Sparse#

class pybear.new_numpy.random.Sparse(minimum, maximum, shape, sparsity=0, engine='default', dtype=<class 'float'>)#

Bases: object

Return random values from a “discrete uniform” (integer) or “uniform” (float) distribution of the specified dtype in the “half-open” interval [minimum, maximum) (includes low, but excludes the maximum), with desired sparsity.

Samples are uniformly distributed over the interval. In other words, any value within the given interval is equally likely to be drawn.

The sparse array is constructed at instantiation of the Sparse class, and is accessible via the sparse_array_ attribute of the instance. This means that Sparse cannot generate arrays dynamically; one instance, one array. If you want to change any of the parameters of the instance to create a new array, you need to create a new instance.

Engine

Sparse has different engines for populating the output array with zeros to the desired sparsity. Some engines offer higher speed with lower accuracy, while others have higher accuracy at the expense of speed. “default” behavior is a hybrid of “filter” and “iterative”.

“choice”

Build a full-size mask with sparse locations determined by numpy.random.choice on [0,1], with ‘p’ achieving amount of sparsity. Build a full-sized 100% dense numpy.ndarray filled as dictated by parameters then apply the mask to populate it with zeros.

“filter”

Generate an array filled randomly from [1,100000] and convert the array to a mask that fixes the sparse locations by applying a number filter derived from the target sparsity. Generate a 100% dense array of integers or floats then apply the mask to it to achieve sparsity.

“serialized”

Generate a serialized list of unique indices and random values (or zeros) then map the values (or zeros) into a fully sparse (or dense) array.

  1. Determine the number of dense (or sparse) positions in

    the target array.

  2. Generate that number of random dense (or sparse) indices

    serially using pybear.new_numpy.random.choice without replacement. This guarantees no duplicate indices.

  3. Generate an equally-sized vector of dense values (or zeros).

  4. Map the vector of values (or zeros) to the index positions

    in a 100% sparse (or dense) full-sized array.

“iterative”

Generate a serialized list of not-necessarily-unique indices and random values (or zeros), then map the values (or zeros) into a fully sparse (or dense) array.
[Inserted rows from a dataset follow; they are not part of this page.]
(* ===== verification/_CoqProject ===== *)
-Q . S2P
Prelude.v
Param.v
Bytes.v
CString.v
Spinlock.v
Csr.v
Sleeplock.v
Kalloc.v
Vm.v
VmTree.v
UserSpec.v
VmMap.v
VmUser.v
VmCopy.v
KvmSpec.v
Proc.v
SleepWake.v
BufSpec.v
TxSpec.v
Bio.v
Log.v
Fs.v
FsWp.v
FsDemo.v
FsAlloc.v
FsInode.v
FsFile.v
FsContents.v
FsPath.v
Mkfs.v
MkfsSpec.v
Pipe.v
File.v
Syscall.v
ProcMem.v
ProcSpec.v
Exec.v
Sysfile.v
FdSpec.v
Sysproc.v
Trap.v
Plic.v
Printf.v
Console.v
Virtio.v
Ulib.v
Umalloc.v
Grep.v
Progs.v
Ls.v
UProg.v
Sh.v
ShGram.v
ShRun.v
PingPong.v
Init.v
Asm.v
TrapSpec.v
Boot.v
(** * C integers *)

Definition u8 (x : Z) : Z := x mod 256.
Definition u16 (x : Z) : Z := x mod 65536.
Definition u32 (x : Z) : Z := x mod 4294967296.
Definition u64 (x : Z) : Z := x mod 18446744073709551616.
Definition s8 (x : Z) : Z := (x + 128) mod 256 - 128.
Definition s16 (x : Z) : Z := (x + 32768) mod 65536 - 32768.
Definition s32 (x : Z) : Z := (x + 2147483648) mod 4294967296 - 2147483648.
Definition s64 (x : Z) : Z :=
  (x + 9223372036854775808) mod 18446744073709551616 - 9223372036854775808.

(** A C truth value. *)
Definition b2z (b : bool) : Z := if b then 1 else 0.

(** * Z-indexed lists *)

Definition len {A} (l : list A) : Z := Z.of_nat (length l).

Definition znth {A} (d : A) (l : list A) (i : Z) : A :=
  if i <? 0 then d else default d (l !! Z.to_nat i).

Definition zset {A} (l : list A) (i : Z) (x : A) : list A :=
  if i <? 0 then l else <[Z.to_nat i := x]> l.

(** [zseq i n] is [i; i+1; ...] of length [n]. *)
Fixpoint zseq (i : Z) (n : nat) : list Z :=
  match n with
  | O => []
  | S n' => i :: zseq (i + 1) n'
  end.

(** * Reasoning about outcomes *)

(** [returns m s Q]: run from [s], the code returns, with a value and a state
    that satisfy [Q]. *)
Definition returns {S A} (m : M S A) (s : S) (Q : A → S → Prop) : Prop :=
  match m s with
  | Ok a s' => Q a s'
  | _ => False
  end.

Create HintDb kernel discriminated.

Section outcomes.
  Context {S : Type}.

Lemma bind_ok {A B} (m : M S A) (k : A → M S B) s a s' :
  m s = Ok a s' → bind m k s = k a s'.
Proof. unfold bind. by intros ->. Qed.
(* ===== verification/VmTree.v ===== *)
(** kernel/vm.c: the page table as a tree.

    [ptree] names the pages of a table: the root, the second level and the
    third.  [pt_inv m T] says that the memory [m] holds the tree [T]; [entry m T v]
    is the entry of virtual page [v].  [walk] is shown to find entries and to
    add missing table pages from the free list without changing any entry,
    [mappages] to set the entries of its range and no others. *)

From stdpp Require Import base tactics list numbers strings gmap.
From S2P Require Import Prelude Param Bytes CString Spinlock Kalloc Vm.
From Stdlib Require Import ZArith Lia.

Open Scope kernel_scope.

(** * Entries *)

Lemma has_bit x k : 0 ≤ k → has x (Z.shiftl 1 k) = Z.testbit x k.
Proof.
  intros Hk. unfold has. destruct (Z.testbit x k) eqn:E.
  - apply negb_true_iff, Z.eqb_neq. intros H. apply (f_equal (λ y, Z.testbit y k)) in H.
    rewrite Z.land_spec, E, Z.shiftl_spec, Z.sub_diag, Z.bits_0 in H by lia. done.
  - apply negb_false_iff, Z.eqb_eq, Z.bits_inj'. intros j Hj.
    rewrite Z.land_spec, Z.bits_0, Z.shiftl_spec by lia. destruct (decide (j = k)) as [->|]; [by rewrite E|].
    destruct (decide (j < k)); [by rewrite (Z.testbit_neg_r 1) by lia; apply andb_false_r|].
    rewrite (Z.bits_above_log2 1 (j - k)) by (cbn; lia). apply andb_false_r.
Qed.

Lemma lor_low x f : 0 ≤ x → 0 ≤ f < 1024 → Z.lor (Z.shiftl x 10) f = x * 1024 + f.
Proof.
  intros Hx Hf. assert (Hz : Z.land (Z.shiftl x 10) f = 0).
  { apply Z.bits_inj'. intros j Hj. rewrite Z.land_spec, Z.bits_0, Z.shiftl_spec by lia.
    destruct (decide (j < 10)); [by rewrite Z.testbit_neg_r by lia|].
    rewrite (Z.bits_above_log2 f j); [apply andb_false_r|lia|].
    destruct (decide (f = 0)) as [->|]; [cbn; lia|]. apply Z.log2_lt_pow2; [lia|].
    assert (2 ^ 10 ≤ 2 ^ j) by (apply Z.pow_le_mono_r; lia). lia. }
  rewrite <-Z.lxor_lor by done. rewrite <-Z.add_nocarry_lxor by done. rewrite Z.shiftl_mul_pow2 by lia. done.
Qed.

Lemma lor_flags f g : 0 ≤ f < 1024 → 0 ≤ g < 1024 → 0 ≤ Z.lor f g < 1024.
Proof.
  intros Hf Hg. split; [by apply Z.lor_nonneg; lia|]. destruct (decide (Z.lor f g = 0)) as [->|]; [lia|].
  assert (0 ≤ Z.lor f g) by (apply Z.lor_nonneg; lia).
  apply (Z.log2_lt_pow2 _ 10); [lia|]. rewrite Z.log2_lor by lia.
  assert (∀ x, 0 ≤ x < 1024 → Z.log2 x < 10) as Hl.
  { intros x Hx. destruct (decide (x = 0)) as [->|]; [done|]. apply Z.log2_lt_pow2; lia. }
  pose proof (Hl f Hf). pose proof (Hl g Hg). lia.
Qed.

(** The entry for the page at [pa] with the flags [f] (the valid bit added). *)
Definition mkpte (pa f : Z) : Z := Z.lor (Z.lor (PA2PTE pa) f) PTE_V.
(* ===== verification/VmUser.v ===== *)
(** kernel/vm.c: the memory of a user process.

    [uview] is the memory a process of size [psz] sees: the bytes of its pages,
    zeros where a page below [psz] has yet to be allocated, nothing elsewhere.
    [vmfault] leaves this view as it is; [copyin] reads it and [copyout] writes
    it.  The last section is the implementation of [UserMem]. *)

From stdpp Require Import base tactics list numbers strings gmap.
From S2P Require Import Prelude Param Bytes CString Spinlock UserSpec Kalloc Vm VmTree VmMap.
From Stdlib Require Import ZArith Lia.

Open Scope kernel_scope.

Section user.
  Context (me kend : Z) (Hend : 0 < kend).
  Context (psz : Z) (Hpsz : psz ≤ MAXVA).

(** ** The view *)

(** Page [v] is below the size of the process and still without a page. *)
Definition lazy (m : mem) (T : ptree) (v : Z) : bool :=
  (v * 4096 <? psz) && negb (has (entry m T v) PTE_V).

Definition uview (m : mem) (T : ptree) (a : Z) : option Z :=
  match upage m T (a / 4096) with
  | Some p => Some (ldb m (p + a mod 4096))
  | None => if lazy m T (a / 4096) then Some 0 else None
  end.

(** May the process write to page [v]? *)
Definition uwritable (m : mem) (T : ptree) (v : Z) : bool :=
  match upage m T v with
  | Some _ => has (entry m T v) PTE_W
  | None => lazy m T v
  end.

(** User pages are pages of the allocator that it does not have, that no table
    uses and that are mapped once. *)
Record uinv (T : ptree) (l : list Z) (s : kmem) : Prop := {
  ui_vm : vm_inv kend T l s;
  ui_page : ∀ v p, upage (pmem s) T v = Some p → page_ok kend p ∧ (p ∉ tpages T ++ l);
  ui_inj : ∀ v w p, upage (pmem s) T v = Some p → upage (pmem s) T w = Some p → v = w;
}.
Repeat iteratively until the desired sparsity is achieved. Same as ‘serialized’ except these indices are not necessarily unique and the process is iterative.

1. Determine the number of dense (or sparse) positions in the target array.

2. Generate that number of random dense (or sparse) indices serially with replacement; this does not guarantee non-duplicate indices.

  1. Generate an equally-sized vector of values (or zeros).

4. Map the vector of values (or zeros) to the index positions in a 100% sparse (or dense) full-sized array.

5. Because there may have been duplicate indices, repeat steps 2-4 until desired sparsity is achieved.

“default”

A hybrid method of “filter” and “iterative” that maximizes speed and accuracy. When the size of the target object is less than 1,000,000, the fastest methods “filter” and “choice” have difficulty achieving the target sparsity. In this case, the more accurate, but slower, “iterative” method is used. For target sizes over 1,000,000, the law of averages prevails and the “filter” method is able to achieve sufficiently close sparsities at speeds much faster than “iterative”.

Parameters:
minimumnumbers.Real

Lowest (signed) value to be drawn from the distribution.

maximumnumbers.Real

Upper boundary of the output interval. All values generated will be less than this number.

shapeint | Sequence[int]

Dimensions of the returned array.

sparsitynumbers.Real, default = 0

Desired percentage of zeros in the returned array.

engineEngineType, default = “default”

Selects the desired engine for generating the returned array. See the ‘Engine’ section of the docs for a detailed explanation.

dtypeobject, default = float

Desired dtype of the result.

Attributes:
sparse_array_numpy.ndarray[numbers.Real]

ndarray of shape ‘shape’ with desired dtype and sparsity.

See also

numpy.random.randint
numpy.random.uniform

Notes

Type Aliases

EngineType:

Literal[“choice”, “filter”, “serialized”, “iterative”, “default”]

Examples

>>> from pybear.new_numpy import random as pb_random
>>> instance = pb_random.Sparse(0, 10, (3,3), 50, dtype=np.int8)
>>> sparse_array = instance.sparse_array_
>>> print(sparse_array)
[[0 6 0]
 [8 8 0]
 [0 0 1]]